* _BRIEF_: Every line below from the one containing "assert (Ha0 : 0" through the one containing "pose proof (pow_up_ge (length cs)) as HP1." must be transcribed exactly. Omit all lines outside that stretch.

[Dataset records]
+++++
Lemma positive_exact (c : float) :
  nonneg_finite c = true -> (0 <? c)%float = true -> 0 < to_Q c.
Proof.
  rewrite nonneg_finite_nnf, FloatAxioms.ltb_spec. unfold to_Q.
  change (Prim2SF 0) with (S754_zero false).
  destruct (Prim2SF c) as [[]|[]| |[] m e]; try done. intros _ _. cbn [SF2Q].
  apply Qmult_lt_0_compat; [done|apply pow2_pos].
Qed.

Lemma exact_sum_pos (cs : list float) :
  Forall (fun c => nonneg_finite c = true) cs ->
  Exists (fun c => (0 <? c)%float = true) cs -> 0 < exact_sum cs.
Proof.
  induction 1 as [|c cs Hc Hcs IH]; intros Hex; [by apply Exists_nil in Hex|].
  cbn [exact_sum fold_right]. fold (exact_sum cs).
  pose proof (exact_nonneg c Hc). pose proof (exact_sum_nonneg cs Hcs).
  apply Exists_cons in Hex as [Hpos|Hex].
  - pose proof (positive_exact c Hc Hpos). lra.
  - specialize (IH Hex). lra.
Qed.

Lemma exact_zero : to_Q 0 == 0.
Proof. reflexivity. Qed.

(** Non-negative doubles divided by their sum add up to 1 within
    [8 n 2^-52]. *)
Lemma normalised_weights (cs : list float) :
  Forall (fun c => nonneg_finite c = true) cs ->
  Exists (fun c => (0 <? c)%float = true) cs ->
  (fsum cs <? infinity)%float = true ->
  Qlength cs * u52 <= 1 # 16 ->
  let ws := map (fun c => (c / fsum cs)%float) cs in
  let tol := 8 * (Qlength cs * u52) in
  Forall (fun w => nonneg_finite w = true) ws
  /\ (1 - tol <= exact_sum ws /\ exact_sum ws <= 1 + tol)
  /\ nonneg_finite (fsum ws) = true
  /\ (1 - tol <= to_Q (fsum ws) /\ to_Q (fsum ws) <= 1 + tol).
Proof.
  intros Hcs Hex Hfin Hn ws tol.
  pose proof (exact_sum_pos cs Hcs Hex) as HS.
  pose proof (Qlength_nonneg cs) as Hc0.
  set (a := Qlength cs * u52) in *.
  assert (Ha0 : 0 <= a) by (unfold a, u52; nra).
  assert (Hua : u52 <= a).
  { unfold a. destruct cs as [|c cs']; [by apply Exists_nil in Hex|].
    rewrite Qlength_cons. pose proof (Qlength_nonneg cs'). unfold u52. nra. }
  assert (Hna : Qlength cs * eta <= a).
  { unfold a. pose proof eta_le_u52. nra. }
  (* the total *)
  destruct (fold_add_cases cs Hcs 0%float eq_refl) as [[Hinf _]|(Ht & Hlo & Hhi)].
  { unfold fsum in Hfin. by rewrite Hinf in Hfin. }
  fold (fsum cs) in Ht, Hlo, Hhi. rewrite exact_zero, Qplus_0_l in Hlo, Hhi.
  pose proof (pow_up_le cs ltac:(fold a; lra)) as HP. fold a in HP.
  pose proof (pow_down_ge cs ltac:(fold a; lra)) as HL. fold a in HL.
  pose proof (pow_up_ge (length cs)) as HP1.
  pose proof (pow_down_range (length cs)) as [HL0 HL1].
  set (P := pow_n (1 + u52) (length cs)) in *.
  set (L := pow_n (1 - u52) (length cs)) in *.
  set (S := exact_sum cs) in *. set (tau := to_Q (fsum cs)) in *.
  assert (Htau : 0 < tau) by nra.
  assert (Htau_hi : tau <= S * (1 + 2 * a)) by nra.
  assert (Htau_lo : S * (1 - a) <= tau) by nra.
  assert (Hrho : 1 - 2 * a <= S / tau /\ S / tau <= 1 + 2 * a).
  { split.
    - apply Qle_shift_div_l; [done|]. nra.
    - apply Qle_shift_div_r; [done|]. nra. }
  (* the weights *)
  destruct (weights_bounds (fsum cs) cs Ht Htau Hcs) as (Hws & Hwlo & Hwhi).
  { apply Forall_forall. intros c Hc.
    pose proof (exact_le_sum c cs Hcs Hc). fold S in H. fold tau. nra. }
  fold ws S tau in Hws, Hwlo, Hwhi.
  set (rho := S / tau) in *. destruct Hrho as [Hrho1 Hrho2].
  set (W := exact_sum ws) in *.
  assert (HW : 1 - 4 * a <= W /\ W <= 1 + 5 * a) by (unfold u52 in *; split; nra).
  split; [done|]. split; [unfold tol; fold a; split; lra|].
  (* their sum *)
  assert (Hlen : length ws = length cs) by apply length_map.
  destruct (fold_add_cases ws Hws 0%float eq_refl) as [[_ Hbig]|(Hs & Hslo & Hshi)].
  { exfalso. rewrite exact_zero, Qplus_0_l, Hlen in Hbig. fold W P in Hbig.
    assert (pow2 2 <= pow2 1023) by (apply pow2_le; lia).
    change (pow2 2) with 4 in *. nra. }
  fold (fsum ws) in Hs, Hslo, Hshi.
  rewrite exact_zero, Qplus_0_l, Hlen in Hslo, Hshi. fold W P L in Hslo, Hshi.
  split; [done|]. unfold tol. fold a. split; nra.
Qed.

(** ** Special values *)

Lemma is_nan_spec (x : float) :
  PrimFloat.is_nan x = match Prim2SF x with S754_nan => true | _ => false end.
Proof.
  unfold PrimFloat.is_nan. rewrite FloatAxioms.eqb_spec. unfold SFeqb.
  destruct (Prim2SF x) as [[]|[]| |[] m e]; try reflexivity;
    cbn [SFcompare]; by rewrite Z.compare_refl, Pos.compare_cont_refl.
Qed.

Lemma is_zero_spec (x : float) :
  PrimFloat.is_zero x = match Prim2SF x with S754_zero _ => true | _ => false end.
Proof.
  unfold PrimFloat.is_zero. rewrite FloatAxioms.eqb_spec.
  change (Prim2SF zero) with (S754_zero false).
  by destruct (Prim2SF x) as [[]|[]| |[] m e].
Qed.

Lemma is_finite_spec (x : float) :
  PrimFloat.is_finite x
  = match Prim2SF x with S754_zero _ | S754_finite _ _ _ => true | _ => false end.
Proof.
  unfold PrimFloat.is_finite, PrimFloat.is_infinity. rewrite is_nan_spec, FloatAxioms.eqb_spec, abs_spec.
  change (Prim2SF infinity) with (S754_infinity false).
  by destruct (Prim2SF x) as [[]|[]| |[] m e].
Qed.

(** A quotient is NaN only for 0/0, inf/inf or a NaN operand. *)
Lemma SFdiv_not_nan (x y : spec_float) :
  valid_binary x = true ->
  match x with S754_zero _ | S754_finite _ _ _ => true | _ => false end = true ->
  match y with S754_finite _ _ _ | S754_infinity _ => true | _ => false end = true ->
  SF64div x y <> S754_nan.
Proof.
  intros Hv Hx Hy.
  destruct x as [sx| | |sx mx ex]; try done; destruct y as [| sy| |sy my ey]; try done.
  apply valid_finite in Hv as [_ Hd].
  destruct (div_core mx my ex ey Hd) as (q & e' & l & Hcore & Hs & Hq & Hk).
  unfold SF64div, SFdiv. rewrite Hcore.
  assert (Hq0 : (0 <= q)%Z).
  { rewrite Hq. apply Z.div_pos; [|lia].
    assert (0 < 2 ^ (ex - ey - e'))%Z by (apply Z.pow_pos_nonneg; lia). lia. }
  destruct (round_aux_shift (xorb sx sy) q e' l Hq0 Hk) as (m1 & _ & _ & ->).
  apply pack_not_nan.
Qed.

Lemma div_not_nan (c t : float) :
  PrimFloat.is_finite c = true -> PrimFloat.is_nan t = false ->
  PrimFloat.is_zero t = false -> PrimFloat.is_nan (c / t) = false.
Proof.
  rewrite is_finite_spec, !is_nan_spec, is_zero_spec, div_spec.
  intros Hc Hn Hz.
  pose proof (SFdiv_not_nan (Prim2SF c) (Prim2SF t) (Prim2SF_valid c) Hc) as H.
  destruct (SF64div (Prim2SF c) (Prim2SF t)); try done.
  exfalso. apply H; [|done]. by destruct (Prim2SF t).
Qed.

Lemma div_of_zero (c t : float) :
  PrimFloat.is_zero c = true -> PrimFloat.is_nan t = false ->
  PrimFloat.is_zero t = false -> PrimFloat.is_zero (c / t) = true.
Proof.
  rewrite !is_zero_spec, is_nan_spec, div_spec.
  by destruct (Prim2SF c) as [[]|[]| |[] ? ?], (Prim2SF t) as [[]|[]| |[] ? ?].
Qed.

Lemma div_by_zero (c t : float) :
  PrimFloat.is_zero t = true -> PrimFloat.is_finite (c / t) = false.
Proof.
  rewrite is_zero_spec, is_finite_spec, div_spec.
  by destruct (Prim2SF c) as [[]|[]| |[] ? ?], (Prim2SF t) as [[]|[]| |[] ? ?].
Qed.

End Binary64Facts.

(* ===================================================================== *)
(** * Properties *)
(* ===================================================================== *)

(** Closed equalities between scores are decided by computation. *)
Ltac by_computation := apply (bool_decide_unpack _); vm_compute; exact I.

(* ===================================================================== *)
(** ** The ensemble weights *)
(* ===================================================================== *)

Module PipelineFacts.
Import Double Pipeline Binary64Facts.

Section Dictionaries.
Context {V : Type}.
Implicit Types (d : PyDict.dict V) (k : string) (v : V).

Lemma dict_set_fresh k v d :
  k ∉ PyDict.keys d -> PyDict.set k v d = d ++ [(k, v)].
Proof.
  induction d as [|[k' v'] d IH]; simpl; [done|].
  intros Hk. apply not_elem_of_cons in Hk as [Hne Hk].
  case_decide; [congruence|]. by rewrite IH.
Qed.
(** The local minimum stays above every lower bound of the grid. *)
Lemma minimum_filter_ge (g : array Q) (size : Z) (lo : Q) (r c : nat) :
  (forall r' c', (r' < nrows g)%nat -> (c' < ncols g)%nat ->
                 (lo <= get 0%Q g r' c')%Q) ->
  (r < nrows g)%nat -> (c < ncols g)%nat ->
  (lo <= get 0%Q (minimum_filter g size) r c)%Q.
Proof.
  intros Hlo Hr Hc. unfold minimum_filter.
  rewrite get_tabulate by assumption.
  destruct (window_values g size r c) as [|x l] eqn:E; cbn.
  - now apply Hlo.
  - assert (Hcells : forall y, In y (x :: l) -> (lo <= y)%Q).
    { intros y Hy. rewrite <- E in Hy.
      apply window_values_cells in Hy; [|lia|lia].
      destruct Hy as (r' & c' & Hr' & Hc' & ->). now apply Hlo. }
    apply fold_left_Qmin_ge.
    + apply Hcells. now left.
    + intros y Hy. apply Hcells. now right.
Qed.

Lemma Z_filled_shape (Zg : array (option Q)) :
  nrows (Z_filled Zg) = nrows Zg /\ ncols (Z_filled Zg) = ncols Zg.
Proof.
  unfold Z_filled, where_finite. now rewrite nrows_map2d, ncols_map2d.
Qed.

Lemma relief_grid_le_spread (Zg : array (option Q)) (size : Z)
    (lo hi : Q) (r c : nat) :
  (forall r' c', (r' < nrows Zg)%nat -> (c' < ncols Zg)%nat ->
                 (lo <= get 0%Q (Z_filled Zg) r' c' <= hi)%Q) ->
  (r < nrows Zg)%nat -> (c < ncols Zg)%nat ->
  (get 0%Q (relief_grid Zg size) r c <= hi - lo)%Q.
Proof.
  intros Hrange Hr Hc.
  destruct (Z_filled_shape Zg) as [Hn Hm].
  rewrite relief_grid_cell by assumption.
  assert (Hmin : (lo <= get 0%Q (minimum_filter (Z_filled Zg) size) r c)%Q).
  { apply minimum_filter_ge; rewrite ?Hn, ?Hm; try assumption.
    intros r' c' Hr' Hc'. now apply Hrange. }
  destruct (Hrange r c Hr Hc) as [_ Hhi].
  unfold Qminus. apply Qplus_le_compat; [exact Hhi|].
  now apply Qopp_le_compat.
Qed.

(** X2. The local relief of a cell never exceeds the spread of the filled
    elevations. *)
Theorem relief_within_elevation_range (Zg : array (option Q)) (size : Z)
    (lo hi : Q) (r c : nat) :
  (forall r' c', (r' < nrows Zg)%nat -> (c' < ncols Zg)%nat ->
                 (lo <= get 0%Q (Z_filled Zg) r' c' <= hi)%Q) ->
  (r < nrows Zg)%nat -> (c < ncols Zg)%nat ->
  (get 0%Q (relief_grid Zg size) r c <= hi - lo)%Q.
Proof. apply relief_grid_le_spread. Qed.

End NewMethodFacts.

Section NewMethodOutcomes.

Import Np Ndimage NewMethod.

Context {G : Type} `{SH : Shapely G} `{TK : Toolkit G}.

(** X3. When the relief threshold exceeds the spread of the filled elevations
    (on a flat grid: any positive threshold), the relief method classifies
    nothing and returns the empty layer. *)
Theorem relief_method_empty_above_range (dem : dem_data) (p : params)
    (lo hi : Q) :
  ~ (pixel_size_m dem == 0)%Q ->
  (forall r c, (r < nrows (elevation dem))%nat ->
               (c < ncols (elevation dem))%nat ->
               (lo <= get 0%Q (Z_filled (elevation dem)) r c <= hi)%Q) ->
  (hi - lo < relief_threshold_m p)%Q ->
  _compute_relief_method dem p = Ok [].
Proof.
  intros Hpx Hrange Hthr. unfold _compute_relief_method, window_size, odd_window.
  rewrite (div_nonzero _ _ Hpx). cbn [bind].
  match goal with |- context [relief_mask ?z ?w ?t] =>
    replace (count (relief_mask z w t)) with 0; [reflexivity|];
    set (window := w) end.
  symmetry. apply count_tabulate_false. intros r c Hr Hc.
  destruct (relief_grid_shape (elevation dem) window) as [Hn Hm].
  rewrite Hn in Hr. rewrite Hm in Hc by lia.
  replace (Py.Qleb (relief_threshold_m p)
             (get 0%Q (relief_grid (elevation dem) window) r c)) with false;
    [reflexivity|].
  symmetry. destruct (Py.Qleb _ _) eqn:E; [|reflexivity].
  apply Qleb_true in E. exfalso.
  apply (Qlt_irrefl (relief_threshold_m p)).
  eapply Qle_lt_trans; [exact E|].
  eapply Qle_lt_trans; [|exact Hthr].
  now apply relief_grid_le_spread.
Qed.

Lemma relief_method_cases (dem : dem_data) (p : params) :
  ((pixel_size_m dem == 0)%Q ->
   _compute_relief_method dem p = Raise ZeroDivisionError)
  /\ (~ (pixel_size_m dem == 0)%Q ->
      _compute_relief_method dem p = Ok []
      \/ exists g, _compute_relief_method dem p
                   = Ok [mkFeature (Some "NEW_2025_relief"%string) g]).
Proof.
  split.
  - intros Hpx. unfold _compute_relief_method, window_size, odd_window, Py.div.
    apply Qeq_bool_iff in Hpx. now rewrite Hpx.
  - intros Hpx. unfold _compute_relief_method, window_size, odd_window.
    rewrite (div_nonzero _ _ Hpx). cbn [bind].
    match goal with |- context [count ?m =? 0] => destruct (count m =? 0) end;
      [now left|].
    match goal with |- context [_polygonize_mask ?m ?t] =>
      destruct (_polygonize_mask m t) end; [now left|].
    right. eexists. reflexivity.
Qed.

(** X4. The relief method raises exactly for a zero pixel size, and then a
    ZeroDivisionError; otherwise it returns the empty layer or one feature
    tagged NEW_2025_relief. *)
Theorem relief_method_outcome (dem : dem_data) (p : params) :
  ((pixel_size_m dem == 0)%Q ->
   _compute_relief_method dem p = Raise ZeroDivisionError)
  /\ (~ (pixel_size_m dem == 0)%Q ->
      _compute_relief_method dem p = Ok []
      \/ exists g, _compute_relief_method dem p
                   = Ok [mkFeature (Some "NEW_2025_relief"%string) g]).
Proof. apply relief_method_cases. Qed.


End NewMethodOutcomes.

Lemma cells_in_range (g : Np.array Q) (lo hi : Q) :
  forallb (fun r =>
      forallb (fun c => Py.Qleb lo (Np.get 0%Q g r c)
                        && Py.Qleb (Np.get 0%Q g r c) hi)
              (seq 0 (Np.ncols g)))
    (seq 0 (Np.nrows g)) = true ->
  forall r c, (r < Np.nrows g)%nat -> (c < Np.ncols g)%nat ->
              (lo <= Np.get 0%Q g r c <= hi)%Q.
Proof.
  intros H r c Hr Hc.
  rewrite forallb_forall in H.
  assert (Hrow := H r ltac:(apply in_seq; lia)).
  rewrite forallb_forall in Hrow.
  assert (Hcell := Hrow c ltac:(apply in_seq; lia)).
  apply andb_true_iff in Hcell. destruct Hcell as [H1 H2].
  split; now apply Qleb_true.
Qed.

Lemma relief_within_elevation_range_witness :
  (forall r' c', (r' < Np.nrows Examples.small_grid)%nat ->
                 (c' < Np.ncols Examples.small_grid)%nat ->
                 (2 # 1 <= Np.get 0%Q (NewMethod.Z_filled Examples.small_grid) r' c'
                  <= 9 # 1)%Q)
  /\ (0 < Np.nrows Examples.small_grid)%nat
  /\ (2 < Np.ncols Examples.small_grid)%nat
  /\ (Np.get 0%Q (NewMethod.relief_grid Examples.small_grid 3) 0 2
      <= (9 # 1) - (2 # 1))%Q.
Proof.
  assert (Hrange : forall r' c',
    (r' < Np.nrows Examples.small_grid)%nat ->
    (c' < Np.ncols Examples.small_grid)%nat ->
    (2 # 1 <= Np.get 0%Q (NewMethod.Z_filled Examples.small_grid) r' c'
     <= 9 # 1)%Q)
    by (apply (cells_in_range (NewMethod.Z_filled Examples.small_grid));
        reflexivity).
  split; [exact Hrange|]. split; [cbn; lia|]. split; [cbn; lia|].
  apply (relief_within_elevation_range Examples.small_grid 3 (2 # 1) (9 # 1) 0 2
           Hrange); cbn; lia.
Defined.

Lemma relief_method_empty_above_range_witness :
  ~ (pixel_size_m Examples.plateau == 0)%Q
  /\ (forall r c, (r < Np.nrows (elevation Examples.plateau))%nat ->
                  (c < Np.ncols (elevation Examples.plateau))%nat ->
                  (250 # 1
                   <= Np.get 0%Q (NewMethod.Z_filled (elevation Examples.plateau)) r c
                   <= 250 # 1)%Q)
  /\ ((250 # 1) - (250 # 1)
      < NewMethod.relief_threshold_m Examples.relief_params)%Q
  /\ NewMethod._compute_relief_method (TK := Examples.tk_rows)
       Examples.plateau Examples.relief_params = Ok [].
Proof.
  assert (Hpx : ~ (pixel_size_m Examples.plateau == 0)%Q)
    by (intros E; discriminate E).
  assert (Hrange : forall r c,
    (r < Np.nrows (elevation Examples.plateau))%nat ->
    (c < Np.ncols (elevation Examples.plateau))%nat ->
    (250 # 1
     <= Np.get 0%Q (NewMethod.Z_filled (elevation Examples.plateau)) r c
     <= 250 # 1)%Q)
    by (apply (cells_in_range (NewMethod.Z_filled (elevation Examples.plateau)));
        reflexivity).
  assert (Hthr : ((250 # 1) - (250 # 1)
                  < NewMethod.relief_threshold_m Examples.relief_params)%Q)
    by reflexivity.
  split; [exact Hpx|]. split; [exact Hrange|]. split; [exact Hthr|].
  exact (relief_method_empty_above_range (TK := Examples.tk_rows)
           Examples.plateau Examples.relief_params (250 # 1) (250 # 1)
           Hpx Hrange Hthr).
Defined.


(** ** Binary morphology as the OLD method uses it *)

Section Morphology.

Import Np Ndimage.

Lemma get_true_inside (m : array bool) (r c : nat) :
  get false m r c = true -> (r < nrows m)%nat.
Proof.
  intros H. destruct (Nat.lt_ge_cases r (nrows m)) as [Hr|Hr]; [exact Hr|].
  rewrite get_outside in H by exact Hr. discriminate.
Qed.

Lemma get_border_cell (m : array bool) (r c : nat) :
  get_border m (Z.of_nat r) (Z.of_nat c) = get false m r c.
Proof.
  unfold get_border.
  replace (0 <=? Z.of_nat r) with true by (symmetry; apply Z.leb_le; lia).
  replace (0 <=? Z.of_nat c) with true by (symmetry; apply Z.leb_le; lia).
  cbn. now rewrite !Nat2Z.id.
Qed.

Lemma dilate_once_shape (s : list (Z * Z)) (m : array bool) :
  nrows (dilate_once s m) = nrows m
  /\ ((0 < nrows m)%nat -> ncols (dilate_once s m) = ncols m).
Proof.
  unfold dilate_once. split; [apply nrows_tabulate|apply ncols_tabulate].
Qed.

Lemma erode_once_shape (s : list (Z * Z)) (m : array bool) :
  nrows (erode_once s m) = nrows m
  /\ ((0 < nrows m)%nat -> ncols (erode_once s m) = ncols m).
Proof.
  unfold erode_once. split; [apply nrows_tabulate|apply ncols_tabulate].
Qed.

Lemma iter_shape (op : array bool -> array bool) (m : array bool) (n : nat) :
  (forall x, nrows (op x) = nrows x
             /\ ((0 < nrows x)%nat -> ncols (op x) = ncols x)) ->
  nrows (Nat.iter n op m) = nrows m
  /\ ((0 < nrows m)%nat -> ncols (Nat.iter n op m) = ncols m).
Proof.
  intros Hop. induction n as [|n [IHn IHm]]; [cbn; auto|].
  rewrite Nat.iter_succ.
  destruct (Hop (Nat.iter n op m)) as [Hn Hm]. split.
  - now rewrite Hn.
  - intros H. rewrite Hm by (rewrite IHn; exact H). now apply IHm.
Qed.

Lemma dilate_once_extensive (m : array bool) (r c : nat) :
  (c < ncols m)%nat ->
  get false m r c = true ->
  get false (dilate_once generate_binary_structure_2_1 m) r c = true.
Proof.
  intros Hc H. pose proof (get_true_inside m r c H) as Hr.
  unfold dilate_once. rewrite get_tabulate by assumption.
  apply existsb_exists. exists (0, 0). split; [cbn; tauto|].
  cbn [fst snd]. rewrite !Z.sub_0_r. now rewrite get_border_cell.
Qed.

Lemma erode_once_antiextensive (m : array bool) (r c : nat) :
  get false (erode_once generate_binary_structure_2_1 m) r c = true ->
  get false m r c = true.
Proof.
  unfold erode_once. intros H. apply get_tabulate_true in H.
  destruct H as (_ & _ & H). rewrite forallb_forall in H.
  specialize (H (0, 0) ltac:(cbn; tauto)). cbn [fst snd] in H.
  rewrite !Z.add_0_r in H. now rewrite get_border_cell in H.
Qed.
+++++
* _WRITTEN SOLUTION_:
  assert (Ha0 : 0 <= a) by (unfold a, u52; nra).
  assert (Hua : u52 <= a).
  { unfold a. destruct cs as [|c cs']; [by apply Exists_nil in Hex|].
    rewrite Qlength_cons. pose proof (Qlength_nonneg cs'). unfold u52. nra. }
  assert (Hna : Qlength cs * eta <= a).
  { unfold a. pose proof eta_le_u52. nra. }
  (* the total *)
  destruct (fold_add_cases cs Hcs 0%float eq_refl) as [[Hinf _]|(Ht & Hlo & Hhi)].
  { unfold fsum in Hfin. by rewrite Hinf in Hfin. }
  fold (fsum cs) in Ht, Hlo, Hhi. rewrite exact_zero, Qplus_0_l in Hlo, Hhi.
  pose proof (pow_up_le cs ltac:(fold a; lra)) as HP. fold a in HP.
  pose proof (pow_down_ge cs ltac:(fold a; lra)) as HL. fold a in HL.
  pose proof (pow_up_ge (length cs)) as HP1.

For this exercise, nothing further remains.